Aber noch aus einem anderen Anzeichen kann man erkennen, wie geschickt die alten Kolonisatoren es verstanden, diesen Eingeborenen ihre Bürgerzugehörigkeit zum Reiche der ewigen Stadt gefühlsmäßig beizubringen. Als »wilde Urbewohner« des Aures hießen die Eingeborenen im Gegensatz zur herrschenden arabischen Familie Schauja. Sich selbst aber nennen sie in den Bassira-Ortschaften Ruama, d. h. Römer. Das ist ein eigentümliches Spiel der Kulturwellen. Das alte Rom, die Heimatstadt der dritten Legion, ist schon über tausend Jahre ein Trümmerhaufen, aus dem das Mittelalter und die Neuzeit je eine neue Blüte trieben. Der kleine, weltentlegene, fremden Autochthonen aufgepfropfte Ableger der Weltstadt des Altertums, der seitdem ganz unbeachtet der arabischen Aussaugekunst zum Opfer fiel, dessen vielleicht uralte Kulturkraft von diesen egoistischen Räubern bis zur absterbenden Verkümmerung verbraucht wurde – dieses unglückliche Winkelpflänzchen trägt dankbar noch immer den Namen der nordischen Kolonisten, die ihm vordem das fremdartige Bürgerrecht verliehen.

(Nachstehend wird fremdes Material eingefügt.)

(* ===== verification/PlanStoreSpec.v ===== *)
(** * Correctness of the plan store

    The operations of [PlanStore] decompose into primitive updates; the updates keep
    an invariant and only extend the history.  From these: contiguous event streams,
    append-only history, exactly-once events and transitions, atomic transitions,
    tenant isolation, the outbox rule and the behaviour of a repeated start. *)

From stdpp Require Import pretty.
From S2P Require Import Prelude Types Graph Scope Json Idempotency PlanStore.

(** ** Steps of the store *)

(** One completed operation.  [CreatePlan] may have made its first checks on any
    other stores. *)
Inductive store_step `{!Sha256} (s : MemoryPlanStore) : MemoryPlanStore → Prop :=
  | step_create now sKey sID spec status :
      store_step s (CreatePlan_between now sKey sID s spec status).1
  | step_save now snapshot : store_step s (SavePlanState now s snapshot).1
  | step_persist now snapshot event key :
      store_step s (PersistPlanTransition now s snapshot event key).1
  | step_append now event key : store_step s (AppendPlanEvent now s event key).1
  | step_checkpoint now checkpoint : store_step s (SavePlanMetricCheckpoint now s checkpoint).1
  | step_audit now record : store_step s (RecordAudit now s record).1
  | step_command now command : store_step s (RecordPlanCommand now s command).1
  | step_delivered now ref : store_step s (MarkPlanCommandDelivered now s ref).1
  | step_failed now ref reason : store_step s (MarkPlanCommandFailed now s ref reason).1.

Definition store_reachable `{!Sha256} : MemoryPlanStore → Prop :=
  rtc store_step NewMemoryPlanStore.
(* ===== verification/Temporal.v ===== *)
(** * The workflow's world

    What a durable workflow of agentos/temporal works with: the inputs and outputs of
    the plan activities (plan_activity.go, agentos/nexusapi), the calls a workflow makes
    to the outside, and the monad its code runs in.

    The Temporal SDK, the activities and the backends are the environment: a strategy
    that answers each call knowing everything exchanged before it ([Env]).  A theorem
    about the workflow quantifies over all strategies, hence over all schedules of
    activity results, failures, signals, clock readings and operation completions.  The
    log of exchanges is part of the execution, so that statements can speak of what was
    persisted, started or canceled.  An operation returns the execution after it also
    when it fails, because the Go code mutates its state through pointers.

    Two loops can run as long as the environment feeds them (draining a channel, and the
    workflow's own loop); they take fuel and answer [Diverge] without it. *)

From S2P Require Import Prelude Types Validator State.

(** ** agentos/control/types.go and runtime.go *)

Record RunProgress := { rp_Current : Z; rp_Total : Z; rp_Label : string }.

Record RunStatus := {
  rs_RunID : string;
  rs_LifecycleState : string;
  rs_Progress : option RunProgress;
  rs_Artifacts : list ArtifactRef;
  rs_BudgetUsage : PlanBudgetUsage;
  rs_Reason : string;
  rs_UpdatedAt : time;
}.

Record RunRef := { rref_RunID : string; rref_AccountID : string; rref_ProjectID : string }.

(** ** Activity inputs and outputs *)

Record validatePlanInput := { vpi_Spec : RunPlanSpec }.

Record ValidatePlanOutput := {
  vpo_Plan : ExecutablePlan;
  vpo_ControlsByNode : gmap string (list string);
  vpo_CapabilitiesByNode : gmap string CapabilitySelectionTrace;
}.

Record resolvePlanNodeInputInput := {
  rni_Spec : RunPlanSpec;
  rni_Status : RunPlanStatus;
  rni_Node : PlanNodeSpec;
  rni_Edges : list PlanEdgeSpec;
}.

Record ResolvePlanNodeInputOutput := {
  rno_Input : go_map any;
  rno_Trace : InputResolutionTrace;
}.

Record startPlanNodeInput := {
  spi_PlanID : string;
  spi_AccountID : string;
  spi_ProjectID : string;
  spi_Node : PlanNodeSpec;
  spi_Attempt : Z;
}.

Record StartPlanNodeOutput := { spo_Status : RunStatus }.

Record persistPlanStateInput := {
  psi_Spec : RunPlanSpec;
  psi_Status : RunPlanStatus;
  psi_Event : PlanEvent;
  psi_IdempotencyKey : string;
}.

Record PersistPlanStateOutput := { pso_Event : PlanEvent }.

Record publishPlanArtifactsInput := {
  ppi_Spec : RunPlanSpec;
  ppi_Node : PlanNodeSpec;
  ppi_Status : RunStatus;
}.

Record PublishPlanArtifactsOutput := { ppo_Artifacts : list ArtifactRef }.

Record evaluatePlanExpansionInput := {
  epi_Spec : RunPlanSpec;
  epi_Status : RunPlanStatus;
  epi_Node : PlanNodeSpec;
  epi_RunStatus : RunStatus;
  epi_Artifacts : list ArtifactRef;
  epi_ExpansionCount : Z;
}.

Record EvaluatePlanExpansionOutput := {
  epo_Expanded : bool;
  epo_Delta : PlanDelta;
  epo_Spec : RunPlanSpec;
  epo_Plan : ExecutablePlan;
  epo_ControlsByNode : gmap string (list string);
  epo_CapabilitiesByNode : gmap string CapabilitySelectionTrace;
}.

Record statusPlanNodeInput := { sni_RunID : string; sni_AccountID : string; sni_ProjectID : string }.

Record StatusPlanNodeOutput := { sno_Status : RunStatus }.

Record controlPlanNodeInput := {
  cni_RunID : string;
  cni_AccountID : string;
  cni_ProjectID : string;
  cni_Control : ControlRequest;
}.

Record signalPlanNodeInput := {
  gni_RunID : string;
  gni_AccountID : string;
  gni_ProjectID : string;
  gni_Signal : Signal;
}.

(** ** agentos/nexusapi *)

Record RunPlanScope := { scope_PlanID : string; scope_NodeID : string }.

Record RunRequest := {
  rq_RequestID : string;
  rq_Spec : RunSpec;
  rq_PlanScope : option RunPlanScope;
}.

Record RunOutput := { ro_Status : RunStatus }.

(** [workflow.NexusOperationOptions], durations in nanoseconds. *)
Record NexusOperationOptions := {
  nx_ScheduleToStartTimeout : Z;
  nx_StartToCloseTimeout : Z;
  nx_ScheduleToCloseTimeout : Z;
}.

(** ** Calls *)

(** One call of the workflow to its environment.  A Nexus operation is named by the
    number of exchanges before it was started. *)
Inductive call :=
  | Now
  | WallClock
  | GetVersion (marker : string)
  | SetQueryHandler (name : string)
  | UpsertSearchAttributes (runID lifecycle : string)
  | HistoryLength
  | Sleep (duration : Z)
  | AwaitWithTimeout (duration : Z)
  | ReceiveControl
  | ReceiveSignal
  | ValidatePlan (input : validatePlanInput)
  | ResolvePlanNodeInput (input : resolvePlanNodeInputInput)
  | StartPlanNode (input : startPlanNodeInput)
  | StatusPlanNode (input : statusPlanNodeInput)
  | SignalPlanNode (input : signalPlanNodeInput)
  | ControlPlanNode (input : controlPlanNodeInput)
  | PublishPlanArtifacts (input : publishPlanArtifactsInput)
  | EvaluatePlanExpansion (input : evaluatePlanExpansionInput)
  | PersistPlanState (input : persistPlanStateInput)
  | ExecuteOperation (endpoint : string) (request : RunRequest) (options : NexusOperationOptions)
  | CancelOperation (future : nat)
  | IsReady (future : nat)
  | GetOperation (future : nat).

(** What each call returns. *)
Definition answer (c : call) : Type :=
  match c with
  | Now | WallClock => time
  | GetVersion _ | HistoryLength => Z
  | SetQueryHandler _ | UpsertSearchAttributes _ _ | Sleep _ => result unit
  | AwaitWithTimeout _ => result bool
  (* The value the Go variable holds after a receive that did not block; [None]: the
     channel was empty. *)
  | ReceiveControl => option ControlRequest
  | ReceiveSignal => option Signal
  | ValidatePlan _ => result ValidatePlanOutput
  | ResolvePlanNodeInput _ => result ResolvePlanNodeInputOutput
  | StartPlanNode _ => result StartPlanNodeOutput
  | StatusPlanNode _ => result StatusPlanNodeOutput
  | SignalPlanNode _ | ControlPlanNode _ => result unit
  | PublishPlanArtifacts _ => result PublishPlanArtifactsOutput
  | EvaluatePlanExpansion _ => result EvaluatePlanExpansionOutput
  | PersistPlanState _ => result PersistPlanStateOutput
  | ExecuteOperation _ _ _ | CancelOperation _ => unit
  | IsReady _ => bool
  | GetOperation _ => result RunOutput
  end.

Record exchange := Exchange { ex_call : call; ex_answer : answer ex_call }.

(** The environment: its answer to a call, given everything exchanged before. *)
Record Env := { respond : list exchange → ∀ c : call, answer c }.

(** ** Workflow input and execution state *)

Record agentfwTaskQueues := { tq_PlanActivity : string }.

Record planWorkflowInput := {
  pwi_Spec : RunPlanSpec;
  pwi_Status : RunPlanStatus;
  pwi_TaskQueues : agentfwTaskQueues;
  pwi_NexusEndpoint : string;
  pwi_NexusPeers : go_map string;
  pwi_WorkflowVersion : Z;
  pwi_Continued : bool;
  pwi_ContinuationCount : Z;
  pwi_IterationCount : Z;
  pwi_ExpansionCount : Z;
  pwi_ProcessedControls : list string;
  pwi_ProcessedSignals : list string;
}.

(** [planNodeRun]: the future and cancel function of one operation, named by the
    operation they belong to. *)
Record planNodeRun := { pnr_future : nat }.

(** Everything the code reaches through pointers: the spec and validation result an
    expansion replaces, the reducer, the counters, the processed keys, the operation
    registry, the last synchronised lifecycle, and the log. *)
Record Exec := {
  x_spec : RunPlanSpec;
  x_state : State;
  x_validation : ValidatePlanOutput;
  x_expansionCount : Z;
  x_controls : gset string;
  x_signals : gset string;
  x_runs : gmap string planNodeRun;
  x_synced : string;
  x_log : list exchange;
}.

(** ** Errors *)

(** A workflow returns an error, several joined ([errors.Join]), or the request to
    continue as a new execution.  [Panic] is an index out of range. *)
Inductive werror :=
  | Plain (e : go_error)
  | Join (cause : werror) (other : option werror)
  | ContinueAsNew (next : planWorkflowInput)
  | Panic.

(** [err.Error()]: the text is made by package fmt from arguments errors of the model
    do not keep. *)
Class ErrorText := { Error : werror → string }.

Inductive outcome (A : Type) :=
  | Return (a : A)
  | Fail (e : werror)
  | Diverge.
Arguments Return {_} _.
Arguments Fail {_} _.
Arguments Diverge {_}.

(** ** The monad *)

Definition W (A : Type) : Type := Exec → Exec * outcome A.

#[global] Instance W_ret : MRet W := λ A a x, (x, Return a).
#[global] Instance W_bind : MBind W := λ A B f m x,
  match m x with
  | (x', Return a) => f a x'
  | (x', Fail e) => (x', Fail e)
  | (x', Diverge) => (x', Diverge)
  end.

Definition throw {A} (e : werror) : W A := λ x, (x, Fail e).
Definition diverge {A} : W A := λ x, (x, Diverge).

(** A pure computation with an error. *)
Definition lift {A} (r : result A) : W A :=
  match r with Ok a => mret a | Err e => throw (Plain e) end.

(** [v, err := f(...)] with the error handled by the caller. *)
Definition try {A} (m : W A) : W (A + werror) := λ x,
  match m x with
  | (x', Return a) => (x', Return (inl a))
  | (x', Fail e) => (x', Return (inr e))
  | (x', Diverge) => (x', Diverge)
  end.

Definition gets {A} (f : Exec → A) : W A := λ x, (x, Return (f x)).
Definition modify (f : Exec → Exec) : W unit := λ x, (f x, Return tt).

(** One call: the answer is the environment's, and the exchange is logged. *)
Definition perform (env : Env) (c : call) : W (answer c) := λ x,
  let a := respond env (x_log x) c in
  ({| x with x_log := x_log x ++ [Exchange c a] |}, Return a).

(** [for ... range] with a body that may fail. *)
Fixpoint foldW {S A} (f : S → A → W S) (s : S) (l : list A) : W S :=
  match l with
  | [] => mret s
  | a :: l => s' ← f s a; foldW f s' l
  end.

Definition forW {A} (f : A → W unit) (l : list A) : W unit := foldW (λ _ a, f a) tt l.

(** [&state.Status.Nodes[i]] of the current status. *)
Definition node_at (i : nat) : W PlanNodeStatus :=
  s ← gets x_state;
  match st_Nodes (Status s) !! i with
  | Some node => mret node
  | None => throw Panic
  end.

(** [for i := range state.Status.Nodes]: the number of iterations is fixed when the
    loop starts, the element is read when its turn comes. *)
Definition range_nodes {S} (f : S → PlanNodeStatus → W S) (s : S) : W S :=
  n ← gets (λ x, length (st_Nodes (Status (x_state x))));
  foldW (λ s i, node ← node_at i; f s node) s (seq 0 n).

Sie nennen sich Ruama gleich Römer. Wenn mein Maultier durch die seichte Flut des Oued Bassira zwischen den hochstrebenden Wänden, vorbei an kümmerlichen Resten des alten Plantagenreichtums, tief unter den Mauern der am Felsrande sehwebenden Berberburgen hintrottete, mußte ich unwillkürlich über das Schicksal der Völker und Völkernamen nachdenken. Das Interessante ist nicht nur die eminente Erinnerungszähigkeit, mit der die Eingeborenen an diesem Namen der Römer – für den sie doch keinerlei sonstige historische Anknüpfung mehr besitzen – hängen, indem die Ruama als städtegründende Könige in Tolga, Ouled Djellal und anderen Ortschaften heute noch gerühmt werden, indem das Grab des Juba, der mächtigste Tumulus des Africa minor, als Kbour-er-Rumia benannt wird. Für den aus dem Sudan kommenden Forscher ist mit diesem Römernamen noch eine andere Erscheinung verbunden.
Im Mittelalter sandte der Kaiser Marokkos ein Heer gegen das Kaiserreich Songai; das eroberte Timbuktu und breitete sich über die Länder längs beider Schenkel des Nigerbogens aus. Die Nachkommen der so dem Sudan erwachsenen neuen Herren aus marokkanischem Berberursprung führen im Sudan heute noch den Namen Ruma und Arama. Heinrich Barth hat am Niger dem Ursprung dieses Namens nachgespürt und kam zu der Uebersetzung: »Scharfschützen«. Mir selbst ward dieser Sinn von Songai, Arabern und Arama bestritten, ohne daß ich einen besseren Ersatz dafür aufzutreiben vermochte, bis ich hier in Bassira hörte, mit welcher Zähigkeit die einst von Römern beherrschten Gebirgsbewohner sich heute selbst noch als Ruma, als römische Bürger bezeichnen. – Das alte Rom verschwand, aber eine fremde Rasse trug lange nach seinem Tode seinen Namen durch die Sahara, weit hinab in die Negerländer. Wie lehrreich ist dies Beispiel für jede Namenforschung!